[Stored items from a collection]
——————————

(** * Black-Scholes-Merton price and Greeks: the Python engine over the reals

    Shallow embedding of [src/python/bsm_greeks.py].  Python floats are read
    as real numbers (the data model of the specification is real-valued), so
    rounding and overflow are outside the model; what Python itself adds to
    the arithmetic is kept: [/] raises [ZeroDivisionError] on a zero divisor,
    [math.log] and [math.sqrt] raise [ValueError] outside their domain.
    [math.erf] is the error function, [2/sqrt(pi)] times the integral of
    [exp(-t^2)] from [0] to [x].  The day-count basis, a Python [int], is an
    integer injected into the reals where it divides.

    Where a statement depends on rounding, the assignments concerned are
    read a second time in IEEE binary64 arithmetic, as functions of the
    locals they use. *)

From Stdlib Require Import PrimFloat.
From Stdlib Require Import Reals Lra Lia ZArith String.

Open Scope R_scope.

(** ** Exceptions and results *)

Inductive PyExc : Type :=
| ZeroDivisionError
| ValueError.

Inductive result (A : Type) : Type :=
| Ok (a : A)
| Raise (e : PyExc).

Arguments Ok {A} a.
Arguments Raise {A} e.

Definition bind {A B : Type} (m : result A) (k : A -> result B) : result B :=
  match m with
  | Ok a => k a
  | Raise e => Raise e
  end.

Notation "x <- m ;; k" := (bind m (fun x => k))
  (at level 61, m at next level, right associativity).

(** ** Python's arithmetic primitives *)

(** [a / b] on floats. *)
Definition py_div (a b : R) : result R :=
  if Req_dec_T b 0 then Raise ZeroDivisionError else Ok (a / b).

(** [math.log]. *)
Definition math_log (x : R) : result R :=
  if Rlt_dec 0 x then Ok (ln x) else Raise ValueError.

(** [math.sqrt]. *)
Definition math_sqrt (x : R) : result R :=
  if Rle_dec 0 x then Ok (sqrt x) else Raise ValueError.

(** [math.exp]. *)
Definition math_exp (x : R) : R := exp x.

(** ** The error function *)

Definition gauss (t : R) : R := exp (- (t * t)).

Lemma gauss_continuity : continuity gauss.
Proof.
  unfold gauss.
  apply (continuity_comp (fun t => - (t * t)) exp).
  - apply continuity_opp.
    apply (continuity_mult id id); apply derivable_continuous, derivable_id.
  - apply derivable_continuous, derivable_exp.
Qed.

Lemma gauss_integrable (a b : R) : Riemann_integrable gauss a b.
Proof.
  destruct (Rle_dec a b) as [Hab | Hab].
  - apply continuity_implies_RiemannInt; [exact Hab |].
    intros x _. apply gauss_continuity.
  - apply RiemannInt_P1.
    apply continuity_implies_RiemannInt; [lra |].
    intros x _. apply gauss_continuity.
Qed.

(** Integral of [exp(-t^2)] from [0] to [x]. *)
Definition gauss_int (x : R) : R := RiemannInt (gauss_integrable 0 x).

(** [math.erf]. *)
Definition erf (x : R) : R := 2 / sqrt PI * gauss_int x.

(** ** The source's functions *)

(** [norm_cdf], line 5. *)
Definition norm_cdf (x : R) : result R :=
  s <- math_sqrt 2 ;;
  y <- py_div x s ;;
  Ok (0.5 * (1.0 + erf y)).

(** [norm_pdf], line 9. *)
Definition norm_pdf (x : R) : result R :=
  s <- math_sqrt (2 * PI) ;;
  py_div (math_exp (-0.5 * x * x)) s.

Record BSMInputs : Type := mkBSMInputs {
  S0 : R;
  K : R;
  T : R;
  sigma : R;
  r : R;
  q : R;
  opt_type : string
}.

Record BSMOutputs : Type := mkBSMOutputs {
  price : R;
  delta : R;
  gamma : R;
  vega_per_vol : R;
  vega_per_volpt : R;
  theta_per_year : R;
  theta_per_day : R;
  rho_per_1 : R;
  rho_per_bp : R;
  phi_per_1 : R;
  phi_per_bp : R
}.

(** The guards of lines 41-44. *)
Definition guard_T (t : R) : R := if Rlt_dec t 1e-6 then 1e-6 else t.
Definition guard_sigma (s : R) : R := if Rlt_dec s 1e-8 then 1e-8 else s.

(** The values assigned in one arm of the [if] at line 58. *)
Record Branch : Type := mkBranch {
  b_price : R;
  b_delta : R;
  b_theta : R;
  b_rho : R;
  b_phi : R
}.

(** [price_and_greeks_bsm], line 36.  The local names follow the source;
    [T'] and [sigma'] are [T] and [sigma] after the guards. *)
Definition price_and_greeks_bsm (inputs : BSMInputs) (theta_basis : Z)
  : result BSMOutputs :=
  let S0 := S0 inputs in
  let K := K inputs in
  let r := r inputs in
  let q := q inputs in
  let opt_type := opt_type inputs in
  let T' := guard_T (T inputs) in
  let sigma' := guard_sigma (sigma inputs) in
  (* line 46 *)
  ratio <- py_div S0 K ;;
  lg <- math_log ratio ;;
  sq <- math_sqrt T' ;;
  d1 <- py_div (lg + (r - q + 0.5 * sigma' ^ 2) * T') (sigma' * sq) ;;
  (* line 47 *)
  sq <- math_sqrt T' ;;
  let d2 := d1 - sigma' * sq in
  let exp_qT := math_exp (- q * T') in
  let exp_rT := math_exp (- r * T') in
  N_d1 <- norm_cdf d1 ;;
  N_d2 <- norm_cdf d2 ;;
  N_md1 <- norm_cdf (- d1) ;;
  N_md2 <- norm_cdf (- d2) ;;
  n_d1 <- norm_pdf d1 ;;
  br <-
    (if String.eqb opt_type "call" then
       sq <- math_sqrt T' ;;
       t <- py_div (- S0 * exp_qT * n_d1 * sigma') (2 * sq) ;;
       Ok (mkBranch
             (S0 * exp_qT * N_d1 - K * exp_rT * N_d2)
             (exp_qT * N_d1)
             (t + q * S0 * exp_qT * N_d1 - r * K * exp_rT * N_d2)
             (K * T' * exp_rT * N_d2)
             (- T' * S0 * exp_qT * N_d1))
     else
       sq <- math_sqrt T' ;;
       t <- py_div (- S0 * exp_qT * n_d1 * sigma') (2 * sq) ;;
       Ok (mkBranch
             (K * exp_rT * N_md2 - S0 * exp_qT * N_md1)
             (exp_qT * N_d1 - exp_qT)
             (t - q * S0 * exp_qT * N_md1 + r * K * exp_rT * N_md2)
             (- K * T' * exp_rT * N_md2)
             (T' * S0 * exp_qT * N_md1))) ;;
  (* line 71 *)
  sq <- math_sqrt T' ;;
  gamma <- py_div (exp_qT * n_d1) (S0 * sigma' * sq) ;;
  sq <- math_sqrt T' ;;
  let vega := S0 * exp_qT * n_d1 * sq in
  let vega_per_volpt := vega * 0.01 in
  theta_per_day <- py_div (b_theta br) (IZR theta_basis) ;;
  rho_per_bp <- py_div (b_rho br) 10000.0 ;;
  phi_per_bp <- py_div (b_phi br) 10000.0 ;;
  Ok (mkBSMOutputs (b_price br) (b_delta br) gamma vega vega_per_volpt
        (b_theta br) theta_per_day (b_rho br) rho_per_bp (b_phi br) phi_per_bp).


(** ** Closed forms

    The quantities of the valuation formulas as plain real functions; the
    theorems below relate what [price_and_greeks_bsm] returns to them. *)

(** Standard normal distribution function [N] and density [n]. *)
Definition Ncdf (x : R) : R := 0.5 * (1 + erf (x / sqrt 2)).
Definition npdf (x : R) : R := exp (- 0.5 * x * x) / sqrt (2 * PI).

Definition d1_of (S0 K T sigma r q : R) : R :=
  (ln (S0 / K) + (r - q + 0.5 * sigma ^ 2) * T) / (sigma * sqrt T).

Definition d2_of (S0 K T sigma r q : R) : R :=
  d1_of S0 K T sigma r q - sigma * sqrt T.

(** Call price for effective (guarded) [T] and [sigma]. *)
Definition call_price (S0 K T sigma r q : R) : R :=
  S0 * exp (- q * T) * Ncdf (d1_of S0 K T sigma r q)
  - K * exp (- r * T) * Ncdf (d2_of S0 K T sigma r q).

Definition put_price (S0 K T sigma r q : R) : R :=
  K * exp (- r * T) * Ncdf (- d2_of S0 K T sigma r q)
  - S0 * exp (- q * T) * Ncdf (- d1_of S0 K T sigma r q).

(** The inputs on which no operation of the engine raises. *)
Definition evaluable (i : BSMInputs) (theta_basis : Z) : Prop :=
  K i <> 0 /\ 0 < S0 i / K i /\ theta_basis <> 0%Z.

(** The record of closed-form values, written directly from the formulas
    rather than by following the source's control flow.  It is not part of
    the model of the engine: [eval_closed_form] proves that the engine
    returns it on every [evaluable] input. *)
Definition closed_form (i : BSMInputs) (theta_basis : Z) : BSMOutputs :=
  let T' := guard_T (T i) in
  let sigma' := guard_sigma (sigma i) in
  let d1 := d1_of (S0 i) (K i) T' sigma' (r i) (q i) in
  let d2 := d2_of (S0 i) (K i) T' sigma' (r i) (q i) in
  let exp_qT := exp (- q i * T') in
  let exp_rT := exp (- r i * T') in
  let common := - S0 i * exp_qT * npdf d1 * sigma' / (2 * sqrt T') in
  let is_call := String.eqb (opt_type i) "call" in
  let price :=
    if is_call then S0 i * exp_qT * Ncdf d1 - K i * exp_rT * Ncdf d2
    else K i * exp_rT * Ncdf (- d2) - S0 i * exp_qT * Ncdf (- d1) in
  let delta :=
    if is_call then exp_qT * Ncdf d1 else exp_qT * Ncdf d1 - exp_qT in
  let theta :=
    if is_call
    then common + q i * S0 i * exp_qT * Ncdf d1 - r i * K i * exp_rT * Ncdf d2
    else common - q i * S0 i * exp_qT * Ncdf (- d1)
         + r i * K i * exp_rT * Ncdf (- d2) in
  let rho :=
    if is_call then K i * T' * exp_rT * Ncdf d2
    else - K i * T' * exp_rT * Ncdf (- d2) in
  let phi :=
    if is_call then - T' * S0 i * exp_qT * Ncdf d1
    else T' * S0 i * exp_qT * Ncdf (- d1) in
  let vega := S0 i * exp_qT * npdf d1 * sqrt T' in
  mkBSMOutputs price delta
    (exp_qT * npdf d1 / (S0 i * sigma' * sqrt T'))
    vega (vega * 0.01)
    theta (theta / IZR theta_basis)
    rho (rho / 10000.0)
    phi (phi / 10000.0).

(** Replace one field of an input record. *)
Definition with_T (i : BSMInputs) (t : R) : BSMInputs :=
  mkBSMInputs (S0 i) (K i) t (sigma i) (r i) (q i) (opt_type i).
Definition with_sigma (i : BSMInputs) (s : R) : BSMInputs :=
  mkBSMInputs (S0 i) (K i) (T i) s (r i) (q i) (opt_type i).
Definition with_S0 (i : BSMInputs) (s : R) : BSMInputs :=
  mkBSMInputs s (K i) (T i) (sigma i) (r i) (q i) (opt_type i).
Definition with_K (i : BSMInputs) (k : R) : BSMInputs :=
  mkBSMInputs (S0 i) k (T i) (sigma i) (r i) (q i) (opt_type i).
Definition with_opt_type (i : BSMInputs) (o : string) : BSMInputs :=
  mkBSMInputs (S0 i) (K i) (T i) (sigma i) (r i) (q i) o.

(** The reference scenario of the source's [__main__]. *)
Definition example_inputs : BSMInputs :=
  mkBSMInputs 100.0 100.0 0.5 0.20 0.03 0.01 "call".

(** Auxiliary quantities for the bound on [gauss_int]: the nodes [i / (n+1)]
    of the subdivision of [[0,1]] into [n+1] cells, the weights
    [1 + node^2], and a function whose value at [0] is a left Riemann sum of
    [1 / (1 + t^2)]. *)
Definition node (n i : nat) : R := INR i / INR (S n).
Definition wgt (n i : nat) : R := 1 + Rsqr (node n i).
Definition aux_term (n i : nat) (y : R) : R :=
  / wgt n i * exp (- wgt n i * Rsqr y).
Definition gauss_sq_aux (n : nat) (y : R) : R :=
  Rsqr (gauss_int y) + / INR (S n) * sum_f_R0 (fun i => aux_term n i y) n.

(** ** The delta assignments in binary64

    Lines 60 and 66 as the program evaluates them, in IEEE binary64 with
    round to nearest even, as functions of the locals [exp_qT] and
    [N_d1]. *)
Definition delta_call_b64 (exp_qT N_d1 : float) : float :=
  (exp_qT * N_d1)%float.
Definition delta_put_b64 (exp_qT N_d1 : float) : float :=
  (exp_qT * N_d1 - exp_qT)%float.

(** The doubles [math.exp(-q * T)] and [norm_cdf(d1)] of the evaluation at
    [S0 = K = 100], [T = 0.25], [sigma = 0.1], [r = 0], [q = 0.01]:
    [0.9975031223974601] and [0.49002748180476197]. *)
Definition ref_exp_qT : float := 0x1.feb8bab0b5bf7p-1%float.
Definition ref_N_d1 : float := 0x1.f5c9c3a1f8832p-2%float.

(** ** Reading the engine's outputs as functions of its inputs *)

(** The value of a field of the returned record, [0] when the engine
    raises; used to speak of an output as a real function of one input. *)
Definition returned (f : BSMOutputs -> R) (m : result BSMOutputs) : R :=
  match m with
  | Ok out => f out
  | Raise _ => 0
  end.

(** The value a primitive returns, [0] when it raises. *)
Definition value (m : result R) : R :=
  match m with
  | Ok v => v
  | Raise _ => 0
  end.

Definition with_r (i : BSMInputs) (x : R) : BSMInputs :=
  mkBSMInputs (S0 i) (K i) (T i) (sigma i) x (q i) (opt_type i).
Definition with_q (i : BSMInputs) (x : R) : BSMInputs :=
  mkBSMInputs (S0 i) (K i) (T i) (sigma i) (r i) x (opt_type i).

(** Price of either branch for effective [T] and [sigma]. *)
Definition bs_price (is_call : bool) (S0 K T sigma r q : R) : R :=
  if is_call then call_price S0 K T sigma r q
  else put_price S0 K T sigma r q.

(** Delta of either branch for effective [T] and [sigma]. *)
Definition bs_delta (is_call : bool) (S0 K T sigma r q : R) : R :=
  if is_call then exp (- q * T) * Ncdf (d1_of S0 K T sigma r q)
  else exp (- q * T) * Ncdf (d1_of S0 K T sigma r q) - exp (- q * T).

(** The companion of [gauss_sq_aux] on the right end points of the cells. *)
Definition gauss_sq_aux_r (n : nat) (y : R) : R :=
  Rsqr (gauss_int y)
  + / INR (S n) * sum_f_R0 (fun i => aux_term n (S i) y) n.

(** ** Calculus helpers *)

Section MeanValue.

Variables f f' : R -> R.
Variables a b : R.
Hypothesis Hab : a <= b.
Hypothesis Hderiv : forall c, a <= c <= b -> derivable_pt_lim f c (f' c).

(** A bound on the derivative bounds the increment. *)
Lemma increment_le (M : R) :
  (forall c, a < c < b -> f' c <= M) -> f b - f a <= M * (b - a).
Proof.
  intros HM.
  destruct Hab as [Hlt | Heq].
  - destruct (MVT_cor2 f f' a b Hlt Hderiv) as [c [Hc Hin]].
    rewrite Hc. apply Rmult_le_compat_r; [lra | auto].
  - subst b. lra.
Qed.

Lemma increment_ge (m : R) :
  (forall c, a < c < b -> m <= f' c) -> m * (b - a) <= f b - f a.
Proof.
  intros Hm.
  destruct Hab as [Hlt | Heq].
  - destruct (MVT_cor2 f f' a b Hlt Hderiv) as [c [Hc Hin]].
    rewrite Hc. apply Rmult_le_compat_r; [lra | auto].
  - subst b. lra.
Qed.

End MeanValue.

Lemma deriv_nonneg_incr (f f' : R -> R) (a b : R) :
  a <= b ->
  (forall c, a <= c <= b -> derivable_pt_lim f c (f' c)) ->
  (forall c, a < c < b -> 0 <= f' c) ->
  f a <= f b.
Proof.
  intros Hab Hd Hpos.
  pose proof (increment_ge f f' a b Hab Hd 0 Hpos). lra.
Qed.

Lemma deriv_nonpos_decr (f f' : R -> R) (a b : R) :
  a <= b ->
  (forall c, a <= c <= b -> derivable_pt_lim f c (f' c)) ->
  (forall c, a < c < b -> f' c <= 0) ->
  f b <= f a.
Proof.
  intros Hab Hd Hneg.
  pose proof (increment_le f f' a b Hab Hd 0 Hneg). lra.
Qed.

——————————

Go through the entries above and count each line that contains the string "model". Reply only with the total.

3